Comme un con j’ai mis la machine à laver le linge en fonction, une machine innovante! Plus le linge est sale, plus elle émet des ondes sonores afin d’extraire la saleté des moindres recoins. Je vais avoir les oreilles très propres.
Si le bruit est efficace pour la saleté, il est moins pour l’écriture. La preuve, sur quatre lignes je n’ai  rédigé que sur le lave-linge et sa voix éraillée.
L’évènement tant attendu par ma paresse arrive. Tu sais lire ! Il t’aura fallu dix-sept ans pour apprendre, mais tu sais lire.
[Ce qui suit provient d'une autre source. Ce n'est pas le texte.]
(** served one call at a time, an egress bucket grants exactly the first
    [limit] of the consecutive calls that fall in one window and refuses the
    rest; no sequence of calls and
    timer firings closes a channel twice, and every channel a refused call was
    told to wait on is closed already or is the one the next window or the
    timer will close, so no waiter is forgotten. *)
Theorem egress_windows_exact limit w es :
  Z.of_nat (length es) < 2 ^ 63 ->
  exists b tr, bucket_run limit w es new_bucket = Ret (b, tr) /\ exact limit w 0 0 tr /\
    Forall (fun ch => ch ∈ closed b \/ chan_gate b = Some ch) (waiting tr).
Proof.
  intros Hlen. destruct (bucket_run_spec limit w es new_bucket chan_inv_new) as (b & tr & Hr & Hi & _ & Hex & Hw);
    [done|cbn; lia|].
  exists b, tr. split; [done|]. split; [done|]. eapply Forall_impl; [exact Hw|].
  intros ch. apply Hi.
Qed.

Lemma egress_windows_exact_witness :
  exists b tr, bucket_run 1 10 [EAcquire 11; EAcquire 12; EAcquire 23; ETimer 0] new_bucket = Ret (b, tr) /\
    exact 1 10 0 0 tr /\ tr.*2 = [Some None; Some (Some 0%nat); Some None; None].
Proof.
  destruct (egress_windows_exact 1 10 [EAcquire 11; EAcquire 12; EAcquire 23; ETimer 0])
    as (b & tr & Hr & Hex & _); [cbn; lia|].
  exists b, tr. split; [exact Hr|]. split; [exact Hex|].
  vm_compute in Hr. injection Hr as <- <-. reflexivity.
Defined.

(** Two goroutines that reach a fresh bucket together are both granted a slot
    of a window whose limit is one: one of them swaps the epoch, the other
    increments the counter, and the first then stores 1 over the increment. *)
Theorem egress_reset_race :
  exists b, rtc pstep (new_bucket, [claim 6; claim 6]) (b, [Return (1, true); Return (1, false)]) /\
    count b = 1.
Proof.
  eexists. split.
  - etransitivity; [apply (sched_steps _ [0; 0; 1; 1; 0]%nat)|]. vm_compute. apply rtc_refl.
  - reflexivity.
Qed.

End EgressSpec.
Hier tu as lu à ta mère quelques lignes à haute et intelligible voix. J’ai toujours dit que je cesserai d’écrire lorsque tu seras capable de lire sans fatigue plusieurs pages, et surtout de t’ingurgiter L’Etre et le Néant d’une traite. Ce jour-là je stopperai le lourd labeur quotidien : aligner sur l’écran des idées dissolues.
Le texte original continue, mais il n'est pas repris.